Suppose you have to decide whether to put your retirement funds in Plan A
or Plan B. Let's say that you are using various data in reaching this
decision: the annual interest rate, the estimated security of the
investments, the age at which you can start withdrawing, and so forth. Each
plan has some advantages and some disadvantages relative to the other plan.
Plan A might, for example, grow faster than Plan B. So if you were
controlling for best growth rate, you would choose Plan A. On the other
hand, Plan B starts paying out sooner than the Plan A, so if you were
controlling for earliest payout, you would choose Plan B. If only one of
these criteria, such as early payout, were being used, you would have no
decision to make. You choose the plan that makes the error the smallest.
There's no alternative to consider.
But when you set up _two_ criteria, earliest payout and best growth rate,
you discover that simple logic stops working: there is a conflict. If you
control for best growth rate, you can't have earliest payout, and vice versa.
Various methods for resolving conflicts like this have been worked out. For
example, you could assign weights to each of the conflicting factors, and
sum up the scores of all the plans, picking the one with the largest score.
But once you've worked out that formula, there is no longer any decision to
make. You apply the formula to the perceptions, and out comes the answer:
Plan B. Given the weighting algorithm, there are no longer any alternatives
to choose or decide between. There can be only one answer. The same goes
for flipping a coin. Once you've accepted that method of reaching a
decision, you no longer have any decision to make. You flip the coin and it
indicates the alternative: tails, it's Plan B. If it's tails, Plan A never
even comes up for consideration.
To sum up: if there's no conflict, you just control for the thing you want.

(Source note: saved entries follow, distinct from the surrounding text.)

(** A world with a mirror of [remote] in place.  The clock stands at
    1000000 and the time to live is an hour.  A fetch with
    [--unshallow] makes the mirror complete, and a fetch that succeeds
    leaves the file of the ref behind. *)
Definition world (sc : Scenario) : Env := {|
  tarballTtl := 3600;
  maxBuildJobs := 4;
  allowDirty := true;
  warnDirtySetting := true;
  forceHttp := false;
  getCacheDir := "/cache";
  run := fun tr args =>
    if has_arg "--is-shallow-repository" args then
      (0, if mirror_shallow sc
             && negb (ran (fun a => has_arg "fetch" a && has_arg "--unshallow" a) tr)
          then "true" +:+ nl else "false" +:+ nl)
    else if has_arg "fetch" args then (fetch_status sc, "")
    else if has_arg "cat-file" args && has_arg "commit" args then cat_file_commit sc
    else if has_arg "cat-file" args then (256, "")
    else if has_arg "log" args then (0, "1700000000" +:+ nl)
    else if has_arg "rev-list" args then (0, "42" +:+ nl)
    else if has_arg "ls-remote" args then
      (0, "ref: refs/heads/main" +:+ String "009" "HEAD" +:+ nl)
    else if has_arg "rev-parse" args then (0, rev1 +:+ nl)
    else (0, "");
  time := fun _ => 1000000;
  stat_mtime := fun _ path =>
    if String.eqb path main_ref_file then ref_mtime sc else None;
  path_exists := fun tr path =>
    String.eqb path mirror
    || String.eqb path main_ref_file
       && (bool_decide (is_Some (ref_mtime sc))
           || (fetch_status sc =? 0) && ran (has_arg "fetch") tr);
  read_file := fun tr path =>
    if String.eqb path main_ref_file
       && (bool_decide (is_Some (ref_mtime sc))
           || (fetch_status sc =? 0) && ran (has_arg "fetch") tr)
    then Some (rev1 +:+ nl) else None;
  lutimes := fun _ _ _ => true;
  strerror_errno := fun _ => "No such file or directory";
  temp_dir := fun tr => "/tmp/nix-" +:+ pretty (length tr);
  cache_lookup := fun _ _ => None;
  query_fact := fun _ _ => None;
  nar_hash := fun _ _ => "sha256-47DEQpj8HBSa+/TImW+5JCeuQeRkm5NMpJWZG3hSuFU=";
  add_to_store := fun _ name _ _ => "/nix/store/0000-" +:+ name;
|}.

If there is conflict, you have to choose or decide between the mutually
exclusive alternatives. If you already have a formula for making such
choices or decisions, you simply apply it and do as the result indicates;
there's no decision for you to make, because the formula gives only one
answer. If you don't have any formula, you have to reorganize until there
is some basis for deciding. That "basis," whatever it is, removes the
necessity to choose or decide between alternatives.